Drug-resistant pathogens and the continuing battle against malaria

The meandering Moei river marks the natural boundary between Thailand and Myanmar. Its muddy waters are at their fullest, but François Nosten still crosses them in just a minute, aboard a narrow, wooden boat.

In the dry season, he could wade across. As he steps onto the western riverbank, in Myanmar, he passes no checkpoint and presents no passport.

The air is cool. After months of rain, the surrounding jungle pops with vivid lime and emerald hues. Nosten climbs a set of wooden slats that wind away from the bank, up a muddy slope. His pace, as ever, seems relaxed and out of kilter with his almost permanently grave expression and urgent purpose. Nosten, a rangy Frenchman with tousled brown hair and glasses, is one of the world’s leading experts on malaria. He is here to avert a looming disaster.

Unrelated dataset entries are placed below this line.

(* ===== verification/RootChainNode.v ===== *)
(** * The operator's node at work (pls/rootchain_manager.go)
    When the contract has prepared a request epoch, the node reads the request
    blocks and requests of the contract, makes the transactions of each block
    (handleEpochPrepared), mines them and submits the block
    (addBlockSubmitTransaction).  The contract accepts what it submits. *)

From S2P Require Import Prelude MathUtil Solidity RecordUpdate Rlp BinaryMerkle PlasmaTx RootChainData RootChain RootChainLayout RootChainCalls RootChainInv RootChainClaims RootChainProgress.

Definition makePos (v1 v2 : Z) : Z := v1 * 2 ^ 128 + v2.

Section Node.
Variable keccak : bytes -> bytes.

(** The transactions of the requests from [requestId] to [requestEnd].  [None]
    is an error: the contract reverts when an index is out of range.  Each
    iteration takes one unit of fuel. *)
Fixpoint orb_body (fuel : nat) (s : RootChain) (requestId requestEnd : Z) : outcome (option (list Rlp.val)) :=
  match fuel with
  | O => OutOfFuel
  | S fuel =>
      if requestId <=? requestEnd then
        match EROs s !! Z.to_nat requestId with
        | None => Done None
        | Some request =>
            let! requestTx := request_tx keccak (at_ (requestableContracts s)) requestId request in
            let! body := orb_body fuel s (u64 (requestId + 1)) requestEnd in
            Done (option_map (cons requestTx) body)
        end
      else Done (Some [])
  end.

(** The bodies of the blocks from [blockNumber] to [endBlockNumber]. *)
Fixpoint epoch_bodies (fuel : nat) (s : RootChain) (blockNumber endBlockNumber requestBlockId : Z) : outcome (option (list (list Rlp.val))) :=
  match fuel with
  | O => OutOfFuel
  | S fuel' =>
      if blockNumber <=? endBlockNumber then
        match ORBs s !! Z.to_nat requestBlockId with
        | None => Done None
        | Some orb =>
            let! body := orb_body fuel s (requestStart orb) (requestEnd orb) in
            match body with
            | None => Done None
            | Some body => let! bodies := epoch_bodies fuel' s (blockNumber + 1) endBlockNumber (requestBlockId + 1) in Done (option_map (cons body) bodies)
            end
        end
      else Done (Some [])
  end.

(** The part of handleEpochPrepared that reads the contract, for the event of an
    epoch of the current fork with these block numbers. *)
Definition prepare_bodies (fuel : nat) (s : RootChain) (epochNumber startBlockNumber endBlockNumber : Z) : outcome (option (list (list Rlp.val))) :=
  let epoch := epoch (fork s (currentFork s)) epochNumber in
  epoch_bodies fuel s startBlockNumber endBlockNumber (RE_firstRequestBlockId epoch).

(** The transactions root of a mined block (types.NewBlock). *)
Definition body_root (body : list Rlp.val) (root : bytes) : Prop :=
  exists items, Forall2 (fun tx item => EncodeToBytes txdata tx = inr item) body items /\ DeriveShaFromBMT keccak items = Done root.
End Node.

Lemma makePos_decodePos v1 v2 : 0 <= v1 -> 0 <= v2 < 2 ^ 128 -> decodePos (makePos v1 v2) = (v1, v2).
Proof. apply decodePos_encode. Qed.

(** ** The bodies the node makes *)

Section Bodies.
Context (keccak : bytes -> bytes) (s : RootChain).

(** Transactions whose encodings have these hashes. *)
Definition has_hashes (body : list Rlp.val) (hashes : list bytes) : Prop :=
  exists items, Forall2 (fun tx item => EncodeToBytes txdata tx = inr item) body items /\ hashes = map keccak items.

Lemma orb_body_ok m : forall fuel a, (m < fuel)%nat -> Z.of_nat (a + m) < two63 -> (a + m <= length (EROs s))%nat ->
  (forall i r, EROs s !! i = Some r -> request_inv keccak (requestableContracts s) i r /\ ((a <= i < a + m)%nat -> value_ok r)) ->
  exists body, orb_body keccak fuel s (Z.of_nat a) (Z.of_nat a + Z.of_nat m - 1) = Done (Some body) /\ has_hashes body (map r_hash (take m (drop a (EROs s)))).
Proof.
  induction m as [|m IH]; intros fuel a Hf H63 Hlen Hr; destruct fuel as [|fuel]; try lia; cbn [orb_body].
  - rewrite (proj2 (Z.leb_gt _ _)) by lia. exists []. split; [done|]. by exists [].
  - rewrite (proj2 (Z.leb_le _ _)), Nat2Z.id by lia. destruct (lookup_lt_is_Some_2 (EROs s) a) as [r Hra]; [lia|]. rewrite Hra.
    destruct (Hr a r Hra) as [Hinv Hv]. destruct (request_tx_hash keccak _ a r ltac:(lia) Hinv (Hv ltac:(lia))) as (tx & b & -> & Henc & Hh). cbn [obind].
    rewrite u64_small by (unfold is_u64; lia). replace (Z.of_nat a + 1) with (Z.of_nat (S a)) by lia. replace (Z.of_nat a + Z.of_nat (S m) - 1) with (Z.of_nat (S a) + Z.of_nat m - 1) by lia.
    destruct (IH fuel (S a)) as (body & -> & items & Hi & Hm); [lia..| |].
    { intros i r' Hr'. destruct (Hr i r' Hr') as [? Hv']. split; [done|]. intros ?. apply Hv'. lia. }
    exists (tx :: body). split; [done|]. exists (b :: items). split; [by constructor|]. rewrite (drop_S _ _ _ Hra). cbn [take map]. by rewrite Hh, Hm.
Qed.

Context (z : list Z) (ph : phase) (k : nat) (x : Z) (Hl : Layout s z ph) (Hs : small s z) (Hk : z !! k = Some x).
Context (Hr : forall i r, EROs s !! i = Some r -> request_inv keccak (requestableContracts s) i r /\ (C z k <= Z.of_nat i < C z (S k) -> value_ok r)).

Lemma orb_bounds j : 0 <= j < nb x -> exists rb, ORBs s !! Z.to_nat (B z k + j) = Some rb /\ requestStart rb = orb_start z k j /\
  requestEnd rb = orb_start z k j + orb_size z k j - 1 /\ 0 <= orb_start z k j /\ C z k <= orb_start z k j /\ 0 < orb_size z k j <= 20 /\
  orb_start z k j + orb_size z k j <= C z (S k) /\ C z (S k) <= zlen (EROs s).
Proof.
  intros Hj. destruct (lay_z _ _ _ Hl) as [_ Hz]. apply lookup_lt_Some in Hk as Hlt. pose proof (nb_spec x (nonneg_lookup _ _ _ Hz Hk)). pose proof (C_S _ _ _ Hk) as HC.
  destruct (lay_orbs _ _ _ (lay_requests _ _ _ Hl) k x j) as (rb & Horb & Hst & Hen); [by rewrite lookup_app_l by lia|done|]. exists rb.
  rewrite B_app in Horb by lia. rewrite C_app in Hst by lia. rewrite !C_app in Hen by lia. pose proof (C_bound s z ph Hl Hs k ltac:(lia)).
  pose proof (C_mono z (S k) (length z) Hz ltac:(lia)). pose proof (lay_rest _ _ _ (lay_requests _ _ _ Hl)) as HR. unfold rest in HR.
  unfold orb_start, orb_size, orb_start in *. split_and!; try done; lia.
Qed.

Lemma epoch_bodies_ok m : forall fuel j b, (m + 21 < fuel)%nat -> 0 <= j -> j + Z.of_nat m = nb x ->
  exists bodies, epoch_bodies keccak fuel s b (b + Z.of_nat m - 1) (B z k + j) = Done (Some bodies) /\ length bodies = m /\
    forall i, (i < m)%nat -> exists body, bodies !! i = Some body /\ has_hashes body (orb_hashes s z k (j + Z.of_nat i)).
Proof.
  induction m as [|m IH]; intros fuel j b Hf Hj Hm; destruct fuel as [|fuel]; try lia; cbn [epoch_bodies].
  - rewrite (proj2 (Z.leb_gt _ _)) by lia. exists []. split; [done|]. split; [done|]. intros i Hi. lia.
  - rewrite (proj2 (Z.leb_le _ _)) by lia. destruct (orb_bounds j ltac:(lia)) as (rb & -> & -> & -> & H0 & H1 & H2 & H3 & H4). destruct Hs as (_ & _ & HN).
    destruct (orb_body_ok (Z.to_nat (orb_size z k j)) (S fuel) (Z.to_nat (orb_start z k j))) as (body & Hb & Hh); [lia..| |].
    { intros i r Hir. destruct (Hr i r Hir) as [Hinv Hv]. split; [done|]. intros ?. apply Hv. lia. }
    rewrite !Z2Nat.id in Hb by lia. rewrite Hb. cbn [obind]. destruct (IH fuel (j + 1) (b + 1)) as (bodies & Hbs & Hlen & Hrest); [lia..|].
    replace (b + 1 + Z.of_nat m - 1) with (b + Z.of_nat (S m) - 1) in Hbs by lia. replace (B z k + (j + 1)) with (B z k + j + 1) in Hbs by lia. rewrite Hbs. cbn [obind option_map].
    exists (body :: bodies). split; [done|]. split; [by simpl; rewrite Hlen|]. intros [|i] Hi.
    + exists body. split; [done|]. rewrite Z.add_0_r. done.
    + destruct (Hrest i ltac:(lia)) as (body' & Hb' & Hh'). exists body'. split; [done|]. by replace (j + Z.of_nat (S i)) with (j + 1 + Z.of_nat i) by lia.
Qed.
End Bodies.

(** The epoch of the next block (lib/Data.sol insertBlock). *)
Definition next_epoch (f : Fork) : Z :=
  if lastBlock f =? endBlockNumber (epoch f (lastEpoch f)) then lastEpoch f + 1 else lastEpoch f.

Lemma next_epoch_request s z ph : Layout s z ph -> e_isRequest (epoch (fork s 0) (next_epoch (fork s 0))) = true ->
  exists t, ph = Submitting t /\ next_epoch (fork s 0) = 2 * Z.of_nat (length z - 1).
Proof.
  intros Hl. pose proof (last_end s z ph Hl) as Hend. unfold next_epoch. destruct ph as [|t].
  - destruct (lay_last _ _ _ Hl) as [HlE _]. rewrite <-Hend, Z.eqb_refl, HlE. intros H. by rewrite (nre_is s z Rest Hl) in H.
  - destruct (submitting_epoch s z _ Hl t eq_refl) as (x & Hq & _ & _ & _ & HlE & _). intros _. exists t. split; [done|]. destruct (Z.eqb_spec t 0) as [->|].
    + rewrite Hend, Z.eqb_refl, HlE. lia.
    + destruct (Z.eqb_spec (lastBlock (fork s 0)) (endBlockNumber (epoch (fork s 0) (lastEpoch (fork s 0))))); [lia|done].
Qed.

Lemma has_hashes_root keccak body hashes : has_hashes keccak body hashes -> hashes <> [] ->
  exists root, body_root keccak body root /\ BMT.getRoot keccak (S (length hashes)) hashes = Done root.
Proof.
  intros (items & Hi & Hh) Hne. destruct (getRoot_total keccak hashes Hne) as [root Hroot]. exists root. split; [|done]. exists items. split; [done|].
  unfold DeriveShaFromBMT. rewrite <-Hh, <-getRoot_eq; done.
Qed.

(** C7: the contract accepts the blocks that the operator's node makes: in every
    reachable state in which a request block is next and a seigniorage manager,
    if there is one, accepts commits, and if every enter of Ether in the epoch
    has a value of one word between 1 and 2^128 - 1, the node makes the blocks
    of the whole epoch from what it reads of the contract, and submitting the
    next of them as a submitter, at the position and with the transactions root
    that the node computes, succeeds. *)
Theorem node_blocks_accepted keccak n s tr c fuel : reachable keccak n s tr -> Z.of_nat n < 2 ^ 28 ->
  sender c <> 0 -> sender c ∈ submitters s -> may_commit c s -> (2 <= gas c)%nat ->
  let f := fork s 0 in let e := epoch f (next_epoch f) in
  e_isRequest e = true -> (forall i r, EROs s !! i = Some r -> RE_requestStart e <= Z.of_nat i <= RE_requestEnd e -> value_ok r) ->
  endBlockNumber e - startBlockNumber e + 23 < Z.of_nat fuel ->
  exists bodies body root, prepare_bodies keccak fuel s (next_epoch f) (startBlockNumber e) (endBlockNumber e) = Done (Some bodies) /\
    zlen bodies = endBlockNumber e - startBlockNumber e + 1 /\ bodies !! Z.to_nat (lastBlock f + 1 - startBlockNumber e) = Some body /\ body_root keccak body root /\
    forall r1 r3, is_Some (submitORB keccak c (makePos (currentFork s) (lastBlock f + 1)) r1 root r3 s).
Proof.
  intros Hr Hn H0 Hsub Hcm Hgas f e Hreq Hval Hfuel. destruct (reachable_inv keccak n s tr Hr ltac:(lia)) as (z & ph & Hi).
  pose proof (inv_layout _ _ _ _ _ _ Hi) as Hl. pose proof (inv_small _ _ _ _ _ _ Hi Hn) as Hs. destruct (lay_fork _ _ _ Hl) as (Hcur & _).
  destruct (next_epoch_request s z ph Hl Hreq) as (t & Hph & Hne). unfold e in *. clear e. fold f in Hne. rewrite Hne in *.
  destruct (submitting_epoch s z ph Hl t Hph) as (x & Hq & Hx & Ht & HlB & _ & HEB & Hc). use_core Hc. set (q := (length z - 1)%nat) in *. fold f in Fstart, Fend, Frs, Fre, Ffb.
  pose proof (C_S _ _ _ Hx) as HCS. pose proof (nonneg_lookup _ _ _ (proj2 (lay_z _ _ _ Hl)) Hx). replace (S (q - 1)) with q in HCS by lia.
  destruct (epoch_bodies_ok keccak s z ph (q - 1) x Hl Hs Hx) with (m := Z.to_nat (nb x)) (fuel := fuel) (j := 0) (b := startBlockNumber (epoch f (2 * Z.of_nat q)))
    as (bodies & Hb & Hlen & Hbodies); [|lia..|].
  { intros i r Hir. split; [by apply (inv_requests _ _ _ _ _ _ Hi)|]. intros HC. apply (Hval i r Hir). rewrite Frs, Fre. replace (S (q - 1)) with q in HC by lia. lia. }
  destruct (Hbodies (Z.to_nat t)) as (body & Hbody & Hh); [lia|]. rewrite Z2Nat.id in Hh by lia.
  destruct (orb_bounds s z ph (q - 1) x Hl Hs Hx t Ht) as (rb & Horb & Hst & Hen & Hst0 & _ & Hsz & HCe & HCN).
  assert (length (orb_hashes s z (q - 1) t) <> 0)%nat as Hne0.
  { unfold orb_hashes. rewrite length_map, length_take, length_drop. lia. }
  destruct (has_hashes_root keccak body (orb_hashes s z (q - 1) t) Hh) as (root & Hroot & Hget); [intros Hnil; by rewrite Hnil in Hne0|]. exists bodies, body, root.
  split; [|split; [|split; [|split]]]; [..|done|].
  - unfold prepare_bodies. rewrite Hcur. fold f. rewrite Ffb. rewrite Z.add_0_r in Hb. rewrite <-Hb. f_equal. lia.
  - lia.
  - rewrite <-Hbody. f_equal. fold f in HlB. lia.
  - intros r1 r3. destruct (finalizeBlocks_total keccak n s tr z ph c Hi Hn Hgas) as (g & Hs2 & Hi2). set (s2 := s <| forks := g |>) in *.
    unfold submitORB. rewrite (submitter_has s c H0 Hsub). cbn [mbind option_bind require]. rewrite Hs2. cbn [mbind option_bind].
    destruct (submitting_epoch s2 z ph (inv_layout _ _ _ _ _ _ Hi2) t Hph) as (_ & _ & _ & _ & HlB2 & _). change (NRELength s2) with (NRELength s) in HlB2. fold q in HlB2.
    rewrite Hcur. unfold f. rewrite HlB, <-HlB2.
    apply (handleSubmitORB_accepts keccak c s2 z ph (inv_layout _ _ _ _ _ _ Hi2) (inv_small _ _ _ _ _ _ Hi2 Hn) t root rb); [done..|]. intros _.
    destruct Hs as (_ & _ & HN). apply checkTxRoot_accepts; [lia|change (EROs s2) with (EROs s); lia..|]. cbv zeta. rewrite Hst, Hen.
    replace (_ - _ + 1) with (orb_size z (q - 1) t) by lia. done.
Qed.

At the top of the slope, he reaches a small village of simple wooden buildings with tin and thatch roofs. This is Hka Naw Tah, home to around 400 people and a testing ground for Nosten’s bold plan to completely stamp out malaria from this critical corner of the world.

Malaria is the work of the single-celled Plasmodium parasites, and Plasmodium falciparum chief among them. They spread between people through the bites of mosquitoes, invading first the liver, then the red blood cells. The first symptoms are generic and flu-like: fever, headache, sweats and chills, vomiting. At that point, the immune system usually curtails the infection.

But if the parasites spread to the kidneys, lungs and brain, things go downhill quickly. Organs start failing. Infected red blood cells clog the brain’s blood vessels, depriving it of oxygen and leading to seizures, unconsciousness and death.